Give again, word for word, every line in the entries below from the line with "Lemma range_delete_rows db" up to and including the line with "- intros k v [Hm", and no other line.

• [Record excerpts]:
_____

Lemma batch_delete_all_rows {A} (key : A -> K) l : forall b keys, batch_deletes b keys -> Forall (fun x => key_ok S (key x)) l ->
  exists b', result_fold (fun b x => batch_delete S b (key x)) l b = Ok b' /\ batch_deletes b' (keys ++ map key l) /\
    forall cf, cf <> COLUMN_FAMILY_NAME S -> b' !! cf = b !! cf.
Proof.
  induction l as [|x l IH]; intros b keys Hb Hl; cbn [result_fold map].
  - exists b. by rewrite app_nil_r.
  - apply list.Forall_cons in Hl as [Hx Hl]. destruct (batch_delete_rows b keys (key x) Hb Hx) as (b1 & E1 & Hb1 & Ho1). rewrite E1. cbn.
    destruct (IH b1 _ Hb1 Hl) as (b' & E' & Hb' & Ho'). exists b'. split; [done|]. rewrite <- app_assoc in Hb'. split; [done|].
    intros cf Hcf. by rewrite Ho', Ho1.
Qed.

Lemma write_deletes db m b keys db' : column db m -> batch_deletes b keys ->
  write_schemas (mkDB db) b = Ok (mkDB db') -> column db' (without keys m).
Proof.
  intros [Ho Hr Hn] [Br Bn] Hw. split.
  - by rewrite (write_schemas_cf _ _ _ _ Hw).
  - intros k v. rewrite without_lookup. case_bool_decide as Hk; [done|]. intros Hm. destruct (Hr _ _ Hm) as [Hok Hg]. split; [done|].
    rewrite (write_schemas_get _ _ _ _ _ Hw). fold (batch_column b). destruct (batch_column b !! raw_key S k) as [op|] eqn:E; [|done].
    destruct (Bn _ _ E) as (k' & Hk' & Eq). destruct (Br _ Hk') as [Hok' _]. by rewrite (raw_key_inj k k') in Hk; [|apply Hok|done|done].
  - intros rk rv. rewrite (write_schemas_get _ _ _ _ _ Hw). fold (batch_column b). destruct (batch_column b !! rk) as [op|] eqn:E.
    + destruct (Bn _ _ E) as (k & Hk & ->). destruct (Br _ Hk) as [_ E']. rewrite E in E'. by injection E' as ->.
    + cbn. intros (k & v & Hm & ->)%Hn. exists k, v. split; [|done]. rewrite without_lookup. case_bool_decide as Hk; [|done].
      destruct (Br _ Hk) as [_ E']. by rewrite E in E'.
Qed.

(** What is left after the deletion of a range of encoded keys. *)
Definition outside (b e : bytes) (m : gmap K V) : gmap K V :=
  filter (fun row => bytes_leb b (raw_key S row.1) && bytes_ltb (raw_key S row.1) e = false) m.

Lemma range_delete_rows db m b e db' : column db m -> range_delete S (mkDB db) b e = Ok (mkDB db') -> column db' (outside b e m).
Proof.
  intros [Ho Hr Hn] Hw. unfold range_delete, get_cf_handle in Hw. cbn [inner] in Hw. rewrite Ho in Hw. res_inv.
  match goal with Hx : delete_range_cf _ _ _ _ = _ |- _ => rename Hx into Hd end. split.
  - by rewrite (range_cf _ _ _ _ _ _ Hd).
  - intros k v [Hm Hk]%map_lookup_filter_Some. destruct (Hr _ _ Hm) as [Hok Hg]. split; [done|]. rewrite (range_get _ _ _ _ _ _ _ Hd).
    rewrite bool_decide_eq_true_2 by done. cbn [andb fst] in *. by rewrite Hk.
  - intros rk rv. rewrite (range_get _ _ _ _ _ _ _ Hd), bool_decide_eq_true_2 by done. cbn [andb].
    destruct (bytes_leb b rk && bytes_ltb rk e) eqn:Er; [done|]. intros (k & v & Hm & ->)%Hn. exists k, v. split; [|done]. by apply map_lookup_filter_Some.
Qed.

(** A range deleted from another column family. *)
Lemma range_delete_other {K' V'} (S' : Schema K' V') db m b e db' : COLUMN_FAMILY_NAME S' <> COLUMN_FAMILY_NAME S ->
  column db m -> range_delete S' (mkDB db) b e = Ok (mkDB db') -> column db' m.
Proof.
  intros Hne [Ho Hr Hn] Hw. unfold range_delete, get_cf_handle in Hw. cbn [inner] in Hw. res_inv.
  match goal with Hx : delete_range_cf _ _ _ _ = _ |- _ => rename Hx into Hd end.
  assert (Hg : forall k, cf_cell db' (COLUMN_FAMILY_NAME S) k = cf_cell db (COLUMN_FAMILY_NAME S) k).
  { intros k. rewrite (range_get _ _ _ _ _ _ _ Hd), bool_decide_eq_false_2 by done. done. }
  split; [by rewrite (range_cf _ _ _ _ _ _ Hd)| |]; [intros k v; rewrite Hg; apply Hr|intros rk rv; rewrite Hg; apply Hn].
Qed.

End Columns.

(** ** Iterators over columns *)

Section Iterators.
Context {rocks raw_iter : Type} `{!RocksDB rocks raw_iter, !RocksDBLaws rocks raw_iter}.
Context {K V : Type} `{Countable K} (S : Schema K V) `{!SchemaLaws S}.

Definition raw_remaining (it : SchemaIterator raw_iter) : list (bytes * bytes) :=
  match direction it with Forward => forward (db_iter it) | Backward => backward (db_iter it) end.

(** The iterator will return the rows [l] and then end. *)
Definition yields (it : SchemaIterator raw_iter) (l : list (K * V)) : Prop :=
  raw_remaining it = map (encode_row S) l /\ Forall (row_ok S) l.

Lemma raw_entry_remaining it : raw_entry (db_iter it) = head (raw_remaining it).
Proof. unfold raw_remaining. destruct (direction it); [apply entry_forward|apply entry_backward]. Qed.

_____

• [Answer to this exercise]:
Lemma range_delete_rows db m b e db' : column db m -> range_delete S (mkDB db) b e = Ok (mkDB db') -> column db' (outside b e m).
Proof.
  intros [Ho Hr Hn] Hw. unfold range_delete, get_cf_handle in Hw. cbn [inner] in Hw. rewrite Ho in Hw. res_inv.
  match goal with Hx : delete_range_cf _ _ _ _ = _ |- _ => rename Hx into Hd end. split.
  - by rewrite (range_cf _ _ _ _ _ _ Hd).
  - intros k v [Hm Hk]%map_lookup_filter_Some. destruct (Hr _ _ Hm) as [Hok Hg]. split; [done|]. rewrite (range_get _ _ _ _ _ _ _ Hd).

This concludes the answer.